> Task statement
Among the records that follow, set down only the lines from the one containing "keeps the pages it had. *)" to the one containing "(** The roots the servers configure. *)", both included, exactly.

Provided records: Begin

(* ===== verification/Startup.v ===== *)
(** * Starting and restarting the server

    [cacher_post_config] makes the cache roots of all virtual hosts before the
    first request.  Whatever else it meets, it lets the server start; a root
    that was not there is an empty cache afterwards, and one that was there
    keeps the pages it had. *)

From S2P Require Import Prelude CNum CHeap Glob Rules RulesParse RulesMatch Apr AprFile AprRef Util Config Meta.
From S2P Require Import Cache Publish Lookup RoundTrip Admin Purge Handler Store Delivery Refine.
From Stdlib Require Import Lia.
Local Open Scope cstr_scope.

(** The roots the servers configure. *)
Definition roots (servers : list (option cacher_svr_conf)) : list cstr :=
  omap (fun conf => conf ≫= sc_cache_root) servers.

Section startup.
Context {AS : AprStrings} {AT : AprTables} {AM : AprMd5} {HT : Httpd} {AF : AprFiles} {S : Type}.
Context (root : cstr).

(** No file is on the way to the root or below it. *)
Record cleared (d : disk) : Prop := {
  cl_time : in_time (d_now d);
  cl_way q : on_path q root -> d_names d !! q = None;
  cl_below p : under root p -> d_names d !! p = None;
  cl_slot hex : is_key hex -> entry_header root hex ∉ d_dirs d /\ entry_body root hex ∉ d_dirs d;
  cl_files p : file_ok d p;
}.

(** Before the root is made, and after. *)
Definition cache_of (m : gmap cstr page) (d : disk) : Prop := tidy root d /\ represents root d m.
Definition coming (m : gmap cstr page) (d : disk) : Prop := cache_of m d \/ cleared d /\ m = ∅.

(** Another root that has no directory where an entry of this one belongs. *)
Definition clear_of (other : cstr) : Prop :=
  forall hex, is_key hex -> ~ on_path (entry_header root hex) other /\ ~ on_path (entry_body root hex) other.

(** A directory on the way to something below the root is on the way to the
    root or below it. *)
Lemma on_path_below q p : under root p -> on_path q p -> on_path q root \/ under root q.
Proof.
  intros [t ->] [H|[x E]]; [right; by exists t|]. unfold child in E. cbn [app] in E.
  apply app_eq_inv in E as [(k & E1 & E2)|(k & E1 & E2)].
  - left. destruct k as [|c k]; [rewrite app_nil_r in E1; by left|]. injection E2 as <- _. right. by exists k.
  - destruct k as [|c k]; [left; rewrite app_nil_r in E1; by left|]. injection E2 as <- _. right. by exists k.
Qed.

Lemma below_root hex :
  under root (shard_of root hex) /\ under root (entry_header root hex) /\ under root (entry_body root hex).
Proof.
  unfold under, entry_header, entry_body, shard_of, child. split_and!; eexists; by rewrite <- !app_assoc.
Qed.

Lemma cleared_empty d : root ∈ d_dirs d -> cleared d -> cache_of ∅ d.
Proof.
  intros Hroot [Ht Hway Hbelow Hslot Hok]. split.
  - split; try done.
    + intros hex q _ Hq. apply on_path_below in Hq as [Hq|Hq]; [by apply Hway|by apply Hbelow|apply below_root].
    + intros hex _. destruct (below_root hex) as (_ & [t1 E1] & [t2 E2]).
      split; intros x; apply Hbelow; rewrite ?E1, ?E2; unfold child; eexists; by rewrite <- !app_assoc.
    + intros h [Hh _] [i Hi]. by rewrite Hbelow in Hi.
    + intros hex _ [i Hi]. rewrite Hbelow in Hi; [done|apply below_root].
  - split; [|by intros hex [x Hx]]. intros hex _. unfold page_at, file_at.
    rewrite (Hbelow (entry_header root hex)) by apply below_root. apply lookup_empty.
Qed.

(** Directories were made, on the way to [other]. *)
Definition made (other : cstr) (d d' : disk) : Prop :=
  exists ds, later (set_dirs d (ds ∪ d_dirs d)) d' /\ forall q, q ∈ ds -> on_path q other.

Lemma made_coming other m d d' : clear_of other -> made other d d' -> coming m d -> coming m d'.
Proof.
  intros Hother (ds & (t & [_ Htick] & ->) & Hds).
  assert (forall hex, is_key hex -> entry_header root hex ∉ d_dirs d /\ entry_body root hex ∉ d_dirs d ->
    entry_header root hex ∉ ds ∪ d_dirs d /\ entry_body root hex ∉ ds ∪ d_dirs d) as Hslot.
  { intros hex Hk [H1 H2]. destruct (Hother hex Hk) as [N1 N2]. rewrite !not_elem_of_union. auto 6. }
  intros [[[T1 T2 T3 T4 T5 T6 T7 T8] [H1 H2]]|[[C1 C2 C3 C4 C5] ->]].
  - left. split; [|by split]. split; cbn; auto; [set_solver|]. intros hex Hk Hh.
    destruct (T8 hex Hk Hh). set_solver.
  - right. split; [|done]. split; cbn; auto.
Qed.

Lemma made_dirs other d d' : made other d d' -> d_dirs d ⊆ d_dirs d'.
Proof. intros (ds & (t & _ & ->) & _). cbn. set_solver. Qed.

Lemma wpp_ensure_root m servers w (s : S) :
  root <> [] -> healthy w -> (forall other, other ∈ roots servers -> clear_of other) ->
  coming m (view w) ->
  wpp (cacher_cache_ensure_root servers) (fun _ w' s' => s' = s /\ healthy w' /\
    d_fds (view w') = d_fds (view w) /\ coming m (view w') /\ d_dirs (view w) ⊆ d_dirs (view w') /\
    (root ∈ roots servers -> root ∈ d_dirs (view w'))) w s.
Proof.
  intros Hne. revert w. induction servers as [|conf servers IH]; intros w Hw Hclear Hc.
  { apply wpp_ret. split_and!; try done. by intros ?%elem_of_nil. }
  cbn [cacher_cache_ensure_root]. unfold roots in *. cbn [omap list_omap] in *.
  destruct (conf ≫= sc_cache_root) as [other|] eqn:E; [|by apply IH].
  wp_call; [done|]. intros ok w1 Hs Hh. destruct (Hh Hw) as [Hok Hw1].
  assert (made other (view w) (view w1)) as Hmade.
  { destruct ok; [destruct Hs as (ds & Hl & Hds & _); by exists ds|]. exists ∅. split; [|set_solver].
    destruct Hs as (t & Ht & ->). exists t. split; [done|]. unfold set_dirs. cbn. by rewrite union_empty_l_L. }
  assert (d_fds (view w1) = d_fds (view w)) as F1 by apply (fs_spec_fds _ _ _ _ Hs).
  assert (coming m (view w1)) as Hc1 by (eapply made_coming; [|done..]; apply Hclear; by left).
  assert (other = root -> root ∈ d_dirs (view w1)) as Hroot.
  { intros ->. destruct Hc as [[Ht _]|[Hcl _]]; [apply (made_dirs _ _ _ Hmade), Ht|]. cbn in Hok.
    assert (ok = true) as -> by (apply Hok, Hcl). destruct Hs as (ds & (t & _ & ->) & _ & Hin). cbn.
    apply Hin; [by left|done]. }
  apply wpp_bind. eapply wpp_mono; [apply IH; [done| |done]|].
  { intros other' Ho. apply Hclear. by right. }
  intros ok' w2 s2 (-> & Hw2 & F2 & Hc2 & D2 & Hr2). apply wpp_ret. split_and!; [done|done|congruence|done| |].
  - etrans; [by eapply made_dirs|done].
  - intros [->|Hin]%elem_of_cons; [by apply D2, Hroot|by apply Hr2].
Qed.

(** Whatever fails, making the roots leaves the files and what is open alone, and
    makes directories on the way to a root only. *)
Lemma wpp_ensure_root_made servers w (s : S) :
  wpp (cacher_cache_ensure_root servers) (fun _ w' s' => s' = s /\
    d_names (view w') = d_names (view w) /\ d_data (view w') = d_data (view w) /\ d_fds (view w') = d_fds (view w) /\
    forall q, q ∈ d_dirs (view w') -> q ∈ d_dirs (view w) \/ exists other, other ∈ roots servers /\ on_path q other) w s.
Proof.
  revert w. induction servers as [|conf servers IH]; intros w; [apply wpp_ret; split_and!; auto|].
  cbn [cacher_cache_ensure_root]. unfold roots in *. cbn [omap list_omap] in *.
  destruct (conf ≫= sc_cache_root) as [other|]; [|apply IH].
  wp_call; [done|]. intros ok w1 Hs _. apply wpp_bind. eapply wpp_mono; [apply IH|].
  intros ok' w2 s2 (-> & N & D & F & Q). apply wpp_ret.
  assert (d_names (view w1) = d_names (view w) /\ d_data (view w1) = d_data (view w) /\
    d_fds (view w1) = d_fds (view w) /\ forall q, q ∈ d_dirs (view w1) -> q ∈ d_dirs (view w) \/ on_path q other)
    as (N1 & D1 & F1 & Q1).
  { cbn in Hs. destruct ok; [destruct Hs as (ds & (t & _ & ->) & Hds & _)|destruct Hs as (t & _ & ->)]; cbn.
    - split_and!; [done..|]. intros q [Hq|Hq]%elem_of_union; auto.
    - split_and!; auto. }
  split_and!; [done|congruence..|]. intros q Hq. destruct (Q q Hq) as [Hq1|(o & Ho & Hp)].
  - destruct (Q1 q Hq1) as [|Hp]; [by left|right]. exists other. split; [by left|done].
  - right. exists o. split; [by right|done].
Qed.

(** C30: the server always starts, whatever fails, and touches no file and nothing
    open on the way; it makes directories on the way to a configured root only.
    On a healthy file system every configured root is usable afterwards,
    whatever became of the others: a root that was a cache before the restart
    stands for the same pages, and one that was not there for none; where no
    file stands on the way to it and no other root is placed on an entry of
    it. *)
Theorem startup_ready m servers w (s : S) :
  exists w', exec (cacher_post_config servers) w s = Some (OK, w', s) /\
    d_names (view w') = d_names (view w) /\ d_data (view w') = d_data (view w) /\ d_fds (view w') = d_fds (view w) /\
    (forall q, q ∈ d_dirs (view w') -> q ∈ d_dirs (view w) \/ exists other, other ∈ roots servers /\ on_path q other) /\
    (root <> [] -> healthy w -> root ∈ roots servers -> (forall other, other ∈ roots servers -> clear_of other) ->
     coming m (view w) ->
     healthy w' /\ tidy root (view w') /\ represents root (view w') m).
Proof.
  destruct (wpp_run _ _ _ _ (wpp_ensure_root_made servers w s)) as (ok & w' & s' & E & -> & N & D & F & Q).
  exists w'. split; [unfold cacher_post_config; by rewrite exec_bind, E|]. split_and!; [done..|].
  intros Hne Hw Hin Hclear Hc.
  destruct (wpp_run _ _ _ _ (wpp_ensure_root m servers w s Hne Hw Hclear Hc))
    as (ok2 & w2 & s2 & E2 & -> & Hw2 & _ & Hc2 & _ & Hroot).
  rewrite E in E2. injection E2 as <- <-. split; [done|].
  destruct Hc2 as [Hc2|[Hcl ->]]; [done|]. apply cleared_empty; auto.
Qed.
End startup.

(** Short paths are clear of all entries. *)
Lemma clear_of_short root other : length other < length root + 44 -> clear_of root other.
Proof.
  intros Hl hex Hk.
  assert (forall p, p = entry_header root hex \/ p = entry_body root hex -> ~ on_path p other) as H; [|by split; apply H; auto].
  intros p Hp Hon. pose proof (length_entry root hex p Hk Hp).
  destruct Hon as [->|[x ->]]; [lia|]. rewrite length_app in Hl. lia.
Qed.

(** Two hosts with roots of their own and one without; nothing is there yet. *)
Definition sample_servers : list (option cacher_svr_conf) :=
  [None; Some (SvrConf (Some (str "/var/cache"))); Some (SvrConf None); Some (SvrConf (Some (str "/var/cache/other")))].

Definition bare_disk : @world ref_files := Disk ∅ ∅ ∅ {[str "/var"]} ∅ ∅ 1000.

Lemma bare_coming : coming (str "/var/cache") ∅ bare_disk.
Proof.
  right. split; [|done]. split.
  - split; vm_compute; discriminate.
  - intros q _. apply lookup_empty.
  - intros p _. apply lookup_empty.
  - intros hex Hk.
    assert (forall p, p = entry_header (str "/var/cache") hex \/ p = entry_body (str "/var/cache") hex -> p ∉ d_dirs bare_disk) as H;
      [|by split; apply H; auto].
    intros p Hp Hin. cbn in Hin. apply elem_of_singleton in Hin as ->. pose proof (length_entry _ hex _ Hk Hp) as Hl. cbn in Hl. lia.
  - intros p i Hi. vm_compute in Hi. discriminate Hi.
Qed.

Lemma startup_ready_witness :
  exists w', exec (cacher_post_config sample_servers) bare_disk tt = Some (OK, w', tt) /\ healthy w' /\
    tidy (str "/var/cache") (view w') /\ represents (str "/var/cache") (view w') ∅ /\
    d_fds (view w') = d_fds (view bare_disk).
Proof.
  destruct (startup_ready (AF := ref_files) (str "/var/cache") ∅ sample_servers bare_disk tt)
    as (w' & E & _ & _ & F & _ & H).
  exists w'. split; [exact E|]. destruct H as (H1 & H2 & H3); [discriminate|exact I| | |apply bare_coming|].
  - apply (bool_decide_unpack _). vm_compute. exact I.
  - intros other Ho. apply clear_of_short. unfold roots, sample_servers in Ho. cbn in Ho.
    revert Ho. intros [->|[->|?%elem_of_nil]%elem_of_cons]%elem_of_cons; [cbn; lia|cbn; lia|done].
  - split; [exact H1|]. split; [exact H2|]. split; [exact H3|exact F].
Defined.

Provided records: End

> Task response
    keeps the pages it had. *)

From S2P Require Import Prelude CNum CHeap Glob Rules RulesParse RulesMatch Apr AprFile AprRef Util Config Meta.
From S2P Require Import Cache Publish Lookup RoundTrip Admin Purge Handler Store Delivery Refine.
From Stdlib Require Import Lia.
Local Open Scope cstr_scope.

(** The roots the servers configure. *)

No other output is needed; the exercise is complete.